## Work item
Every line in the records below that holds the word "each" is to be copied.

## Given data
(** * company-data-extractor: the scraping worker and its progress aggregator

    A shallow embedding of
    - [ScrapingRepository.updateItemStatus] and [updateJobProgress]
      (core/database/repositories/scraping.repository.ts), and
    - [ScrapingProcessor] (modules/scraping/processors/scraping.processor.ts):
      [process], [processItem], [fetchHtml], [tryFallbackSelectors],
      [extractWithNER], [parseCompanyData], [parseContacts], [applyRateLimit].

    Asynchronous code is written in a state-and-exception monad over a
    [World] holding the two database tables, the processor's [nerCache], the
    clock, a schedule of persistence faults and a trace of the calls made.
    The libraries the processor talks to (axios, cheerio, compromise) are
    parameters, collected in [Env] and [CheerioAPI]; each of their calls
    returns a value or throws.

    Left out: logging, [crypto.randomUUID], and the waiting itself of
    [applyRateLimit] (the delay is an event of the trace).  A repository
    method that fails changes nothing in the database; the clock does not
    move within one call of [processItem]. *)

From Stdlib Require Import NArith Ascii String DecimalString List Lia.
From stdpp Require Import gmap strings list.
Import ListNotations.

Local Open Scope nat_scope.

(** ** JavaScript strings

    A JS string is a sequence of UTF-16 code units; [length] is the JS
    [.length]. *)

Definition char16 := N.
Definition jsstring := list N.

(** An ASCII literal of the source. *)
Definition lit (s : string) : jsstring := N_of_ascii <$> list_ascii_of_string s.

(** Template-literal rendering of a non-negative integer. *)
Definition decimal (n : N) : jsstring :=
  lit (NilEmpty.string_of_uint (N.to_uint n)).

(** [a === b] on strings. *)
Definition str_eqb (a b : jsstring) : bool := bool_decide (a = b).

(** ECMAScript WhiteSpace and LineTerminator code units: what [trim] strips
    and what [\s] matches. *)
Definition is_space (c : char16) : bool :=
  ((9 <=? c) && (c <=? 13) || (c =? 32) || (c =? 160) || (c =? 5760)
   || (8192 <=? c) && (c <=? 8202) || (c =? 8232) || (c =? 8233)
   || (c =? 8239) || (c =? 8287) || (c =? 12288) || (c =? 65279))%N.

Fixpoint trimStart (s : jsstring) : jsstring :=
  match s with
  | c :: r => if is_space c then trimStart r else s
  | [] => []
  end.

Definition trimEnd (s : jsstring) : jsstring := rev (trimStart (rev s)).

Definition trim (s : jsstring) : jsstring := trimEnd (trimStart s).

(** [s.replace(/\s+/g, " ")]: every maximal run of white space becomes one
    space.  [inRun] tells that the previous code unit was white space. *)
Fixpoint collapseFrom (inRun : bool) (s : jsstring) : jsstring :=
  match s with
  | [] => []
  | c :: r =>
      if is_space c
      then (if inRun then collapseFrom true r else 32%N :: collapseFrom true r)
      else c :: collapseFrom false r
  end.

Definition collapseSpaces (s : jsstring) : jsstring := collapseFrom false s.

(** [s.substring(0, n)]. *)
Definition substring0 (n : nat) (s : jsstring) : jsstring := take n s.

Fixpoint startsWith (p s : jsstring) : bool :=
  match p, s with
  | [], _ => true
  | a :: p', b :: s' => (a =? b)%N && startsWith p' s'
  | _ :: _, [] => false
  end.

Fixpoint includes (p s : jsstring) : bool :=
  startsWith p s ||
  match s with
  | [] => false
  | _ :: s' => includes p s'
  end.

(** Truthiness of a string: non-empty. *)
Definition truthy (s : jsstring) : bool :=
  match s with [] => false | _ :: _ => true end.

(** [s || null]. *)
Definition orNull (s : jsstring) : option jsstring :=
  if truthy s then Some s else None.

(** [v || null] for [v : string | undefined]. *)
Definition optOrNull (v : option jsstring) : option jsstring :=
  match v with Some s => orNull s | None => None end.

(** ** Entities (scraping.repository.ts, schema/) *)

Definition Time := N.

Record Contact := mkContact {
  name : jsstring;
  title : jsstring;
  email : jsstring
}.

Record RawData := mkRawData {
  raw_url : jsstring;
  htmlLength : nat;
  scrapedAt : Time
}.

Module Job.
Record ScrapingJobEntity := mk {
  id : jsstring;
  userId : option jsstring;
  status : jsstring;
  totalUrls : nat;
  processedUrls : nat;
  failedUrls : nat;
  createdAt : Time;
  updatedAt : Time
}.
End Job.

Module Item.
Record ScrapingItemEntity := mk {
  id : jsstring;
  jobId : jsstring;
  url : jsstring;
  status : jsstring;
  lastError : option jsstring;
  startedAt : option Time;
  finishedAt : option Time;
  companyName : option jsstring;
  website : option jsstring;
  industry : option jsstring;
  headcountRange : option jsstring;
  hqLocation : option jsstring;
  contacts : option (list Contact);
  rawData : option RawData;
  createdAt : Time;
  updatedAt : Time
}.
End Item.

(** [Partial<ScrapingItemEntity>] as the call sites of [updateItemStatus]
    use it: [None] leaves the column alone. *)
Record ItemPatch := mkPatch {
  p_startedAt : option (option Time);
  p_finishedAt : option (option Time);
  p_lastError : option (option jsstring);
  p_companyName : option (option jsstring);
  p_website : option (option jsstring);
  p_industry : option (option jsstring);
  p_headcountRange : option (option jsstring);
  p_hqLocation : option (option jsstring);
  p_contacts : option (option (list Contact));
  p_rawData : option (option RawData)
}.

Definition noPatch : ItemPatch :=
  mkPatch None None None None None None None None None None.

(** The two tables. *)
Record DB := mkDB {
  scrapingJobs : list Job.ScrapingJobEntity;
  scrapingItems : list Item.ScrapingItemEntity
}.

(** ** Thrown values, outcomes and the world *)

Inductive Thrown :=
| ErrorObj (message : jsstring)
    (* an [Error] that is not an axios error: database driver errors,
       [new Error(msg)] *)
| AxiosError (code : option jsstring) (responseStatus : option N)
             (message : jsstring)
| NonError (asString : jsstring).
    (* any other thrown value; [asString] is [String(value)] *)

Inductive Outcome (A : Type) :=
| Ok (a : A)
| Throw (e : Thrown).
Arguments Ok {A} a.
Arguments Throw {A} e.

Inductive Event :=
| RepoUpdateItemStatus (itemId status : jsstring)
| RepoUpdateJobProgress (jobId : jsstring)
| HttpGet (url : jsstring)
| Sleep (ms : N)
| NerCall (cacheKey : jsstring)
| NlpRun (text : jsstring).

(** What [extractWithNER] returns and caches. *)
Record NerResult := mkNer {
  ner_companyName : option jsstring;
  ner_hqLocation : option jsstring;
  people : list jsstring;
  emails : list jsstring
}.

(** [faults]: the head decides the next repository call, [Some e] making it
    reject with [e]; an exhausted schedule means no more faults.
    [trace] is ghost state: the calls made so far, oldest first. *)
Record World := mkWorld {
  db : DB;
  nerCache : gmap jsstring NerResult;
  faults : list (option Thrown);
  clock : Time;
  trace : list Event
}.

Definition M (A : Type) : Type := World -> Outcome A * World.

Definition ret {A} (a : A) : M A := fun w => (Ok a, w).

Definition throw {A} (e : Thrown) : M A := fun w => (Throw e, w).

Definition bind {A B} (m : M A) (k : A -> M B) : M B := fun w =>
  match m w with
  | (Ok a, w1) => k a w1
  | (Throw e, w1) => (Throw e, w1)
  end.

Notation "x <- m ;; k" := (bind m (fun x => k))
  (at level 100, m at next level, right associativity).
Notation "m ;;; k" := (bind m (fun _ => k))
  (at level 100, right associativity).

(** [try { body } catch (e) { handler e }]. *)
Definition try_catch {A} (body : M A) (handler : Thrown -> M A) : M A := fun w =>
  match body w with
  | (Ok a, w1) => (Ok a, w1)
  | (Throw e, w1) => handler e w1
  end.

(** [try { body } finally { trailer }]: the trailer runs whatever the body
    did; if the trailer throws, that replaces the body's outcome. *)
Definition try_finally {A} (body : M A) (trailer : M unit) : M A := fun w =>
  match body w with
  | (o, w1) =>
      match trailer w1 with
      | (Ok _, w2) => (o, w2)
      | (Throw e, w2) => (Throw e, w2)
      end
  end.

(** Running a library call that may throw. *)
Definition lift {A} (o : Outcome A) : M A := fun w => (o, w).

Definition emit (ev : Event) : M unit := fun w =>
  (Ok tt, mkWorld (db w) (nerCache w) (faults w) (clock w) (trace w ++ [ev])).

(** [new Date()]. *)
Definition newDate : M Time := fun w => (Ok (clock w), w).

(** One awaited repository method: the call is traced, then either the
    database rejects (the repository logs and rethrows) or the statement
    [f] is applied. *)
Definition repoCall (ev : Event) (f : Time -> DB -> DB) : M unit := fun w =>
  let tr := trace w ++ [ev] in
  match faults w with
  | Some e :: rest => (Throw e, mkWorld (db w) (nerCache w) rest (clock w) tr)
  | None :: rest =>
      (Ok tt, mkWorld (f (clock w) (db w)) (nerCache w) rest (clock w) tr)
  | [] => (Ok tt, mkWorld (f (clock w) (db w)) (nerCache w) [] (clock w) tr)
  end.

(** ** ScrapingRepository *)

Definition patched {A} (p : option A) (old : A) : A :=
  match p with Some v => v | None => old end.

(** [UPDATE scraping_items SET status, updatedAt = now, ...data WHERE id = itemId]. *)
Definition setItem (now : Time) (itemId status : jsstring) (data : ItemPatch)
    (it : Item.ScrapingItemEntity) : Item.ScrapingItemEntity :=
  if str_eqb (Item.id it) itemId then
    Item.mk (Item.id it) (Item.jobId it) (Item.url it) status
      (patched (p_lastError data) (Item.lastError it))
      (patched (p_startedAt data) (Item.startedAt it))
      (patched (p_finishedAt data) (Item.finishedAt it))
      (patched (p_companyName data) (Item.companyName it))
      (patched (p_website data) (Item.website it))
      (patched (p_industry data) (Item.industry it))
      (patched (p_headcountRange data) (Item.headcountRange it))
      (patched (p_hqLocation data) (Item.hqLocation it))
      (patched (p_contacts data) (Item.contacts it))
      (patched (p_rawData data) (Item.rawData it))
      (Item.createdAt it) now
  else it.

Definition updateItemStatus (itemId status : jsstring) (data : ItemPatch) : M unit :=
  repoCall (RepoUpdateItemStatus itemId status)
    (fun now d =>
       mkDB (scrapingJobs d) (map (setItem now itemId status data) (scrapingItems d))).

(** [SELECT * FROM scraping_items WHERE job_id = jobId]. *)
Definition itemsOfJob (jobId : jsstring) (d : DB) : list Item.ScrapingItemEntity :=
  List.filter (fun it => str_eqb (Item.jobId it) jobId) (scrapingItems d).

Definition isProcessed (it : Item.ScrapingItemEntity) : bool :=
  str_eqb (Item.status it) (lit "completed") || str_eqb (Item.status it) (lit "failed").

Definition isFailed (it : Item.ScrapingItemEntity) : bool :=
  str_eqb (Item.status it) (lit "failed").

(** Lines 290-298 of updateJobProgress. *)
Definition jobStatusOf (completedCount failedCount totalCount : nat) : jsstring :=
  if (completedCount =? totalCount) && (0 <? totalCount) then
    if failedCount =? totalCount then lit "failed" else lit "completed"
  else lit "processing".

(** [UPDATE scraping_jobs SET processedUrls, failedUrls, status, updatedAt = now
    WHERE id = jobId]. *)
Definition setJob (now : Time) (jobId : jsstring) (completedCount failedCount : nat)
    (jobStatus : jsstring) (j : Job.ScrapingJobEntity) : Job.ScrapingJobEntity :=
  if str_eqb (Job.id j) jobId then
    Job.mk (Job.id j) (Job.userId j) jobStatus (Job.totalUrls j)
      completedCount failedCount (Job.createdAt j) now
  else j.

(** The read and the write of updateJobProgress when neither query fails. *)
Definition recalcJob (now : Time) (jobId : jsstring) (d : DB) : DB :=
  let items := itemsOfJob jobId d in
  let completedCount := length (List.filter isProcessed items) in
  let failedCount := length (List.filter isFailed items) in
  let totalCount := length items in
  let jobStatus := jobStatusOf completedCount failedCount totalCount in
  mkDB (map (setJob now jobId completedCount failedCount jobStatus) (scrapingJobs d))
       (scrapingItems d).

Definition updateJobProgress (jobId : jsstring) : M unit :=
  repoCall (RepoUpdateJobProgress jobId) (fun now d => recalcJob now jobId d).

(** ** The libraries the processor calls *)

(** One element matched by a selector: [el sel] is
    [$(element).find(sel).text()]. *)
Definition Element := jsstring -> Outcome jsstring.

(** A loaded document, seen through the queries the processor makes. *)
Record CheerioAPI := mkCheerio {
  text : jsstring -> Outcome jsstring;
    (* $(sel).text() *)
  attr : jsstring -> jsstring -> Outcome (option jsstring);
    (* $(sel).attr(a), undefined as None *)
  firstText : jsstring -> Outcome jsstring;
    (* $(sel).first().text() *)
  firstAttr : jsstring -> jsstring -> Outcome (option jsstring);
    (* $(sel).first().attr(a) *)
  each : jsstring -> Outcome (list Element)
    (* the elements $(sel).each visits, in document order *)
}.

(** What compromise returns for a text. *)
Record NlpDoc := mkNlp {
  organizations : list jsstring;
  places : list jsstring;
  nlp_people : list jsstring
}.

## Worked solution
    parameters, collected in [Env] and [CheerioAPI]; each of their calls
  each : jsstring -> Outcome (list Element)
    (* the elements $(sel).each visits, in document order *)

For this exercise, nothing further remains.